Are Bhutan and Vanuatu world leaders? Thoughts for the International Day of Happiness

Happiness is a word with an intense golden glow and surely one of the main goals of each one of us every day of our lives; but it seems an elusive thing, difficult to define or measure or pursue systematically or collectively. Yet it is gaining ground as a concept in social sciences and in politics.

In 2012, the United Nations unanimously adopted the International Day of Happiness on March, 20.  Resolution 66/281 urges members to integrate “happiness and well-being” into public policies and to balance economic growth with social justice and sustainability.

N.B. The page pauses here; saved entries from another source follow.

(* ===== verification/DaemonRadioBench.v ===== *)
(** * A daemon started on the bench

    The daemon of [AppExamples] with a frequency in its settings, started on the simulated
    chip of [Sx1262Bench] while the reset line fails once. *)

From S2P Require Import Prelude ByteIO Floats Crypto Identity Toy Packet Payloads Radio.
From S2P Require Import Dispatcher SimRadio Record Persist Contacts Channels Inbox Sender Node NodeExamples.
From S2P Require Import Frames EventLoop CText FloatFacts Ini DaemonConfig Settings Session SessionFacts.
From S2P Require Import DaemonFacts Server Sx1262 Sx1262Facts Sx1262Link Sx1262Chip Sx1262Bench App AppFacts AppExamples DaemonRadio.

Definition dr_fs : Fs :=
  mkFs (<[settings_path ax_cfg := 0%nat]> ∅)
    (<[0%nat := mkInode (lit "[radio]
lora_freq = 869.525
") 384 true]> ∅).

Definition dr_board (_ : Pins) (_ _ : Str) (_ : Z) : Bench := mkBench 1000000 true 0 [] 1.

#[local] Abbreviation dr_started :=
  (start (make_radio dr_board) begin_radio ax_calls None (mkWall 0 false) ax_cfg (mkEndpoint NoEntry false) dr_fs).

Definition dr_radio : Sx1262 Bench := make_sx1262 sim_settings bench_pins 5000 bench_on.

Definition dr_app : App := default
  (mkApp (mkDaemon _ (make_node toy_bob dr_radio 1 ex_contacts 1 (make_channels []) (mkInbox [] [] 1 0 false) NodeConfig_default dr_fs)
            sample (make_writer 0) (mkWall 0 false) false [] None) (make_server Options_default) false) dr_started.1.1.

Lemma dr_up : match dr_started.1.1 with Some _ => true | None => false end = true.
Proof. vm_compute. reflexivity. Qed.

Lemma dr_start : dr_started = (Some dr_app, dr_started.1.2, dr_started.2).
Proof. unfold dr_app. generalize dr_up. generalize dr_started. intros x. apply is_up. Qed.

Lemma dr_no_key key : content dr_fs (identity_path ax_cfg) = Some key -> bytes_ok key.
Proof. assert (content dr_fs (identity_path ax_cfg) = None) as -> by (by vm_compute). discriminate. Qed.

Definition dr_d0 : Dispatcher (Sx1262 Bench) := m_disp (n_mesh (d_node (ap_daemon dr_app))).

(** The driver is down, with a frequency, on a chip that answers by now. *)
Example dr_down :
  sx_healthy (radio_ dr_d0) = false /\ sx_recovering (radio_ dr_d0) = false /\
  has_frequency (sx_params (radio_ dr_d0)) = true /\ bench_live (sx_board (radio_ dr_d0)).
Proof. by vm_compute. Qed.

Lemma daemon_keeps_its_radio_witness :
  radio_ok (cf_radio (ss_cfg (d_settings (ap_daemon dr_app)))) /\
  sx_supervise_timer (radio_ dr_d0) = true /\ comes_up (radio_ dr_d0).
Proof.
  pose proof (daemon_keeps_its_radio dr_board bench_live [] ax_ini 0 ax_cfg ax_calls (mkWall 0 false) _ _ dr_app _ _ [] [] dr_d0
    ax_configured dr_no_key dr_start (linked_start _)) as (_ & Hp & _ & _ & Hs & _).
  destruct dr_down as (? & ? & ? & ?). destruct Hs as [Ht Hup]; [by vm_compute|]. auto.
Defined.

The pursuit of maximum production and capital has tentatively been replaced by more holistic aims. One factor is equality: if there is a considerable national income, how is it distributed? Another factor is health: if life expectancy is very high and rising, how many years are actually spent in good health? Some development indexes try to weigh literacy and education. Then there is the environment: we have finally noticed that unchecked development will destroy the space where it takes place.

Also since 2012, the UN publishes the World Happiness Report, with rankings for 156 countries and a focus on inequality in the latest update of 2016. Not only has socio-economic inequality increased: ‘happiness inequality’ is on the rise within countries, within regions, and across the globe. This ranking uses surveys on subjective well-being and studies on ethics and religions but claims to be a more precise indicator of social inequality.

The Human Development Index establishes a formula from income, education and life span. The usual suspects in Northern Europe and Central Europe and East Asia get very high ratings, together with the United Kingdom, the United States, Canada, Australia and New Zealand. Note that in the ‘inequality-adjusted’ HDI, the Nordic countries become the team at the top, while South Korea drops from position 17 to 32 and the US is in freefall from position 8 to 28!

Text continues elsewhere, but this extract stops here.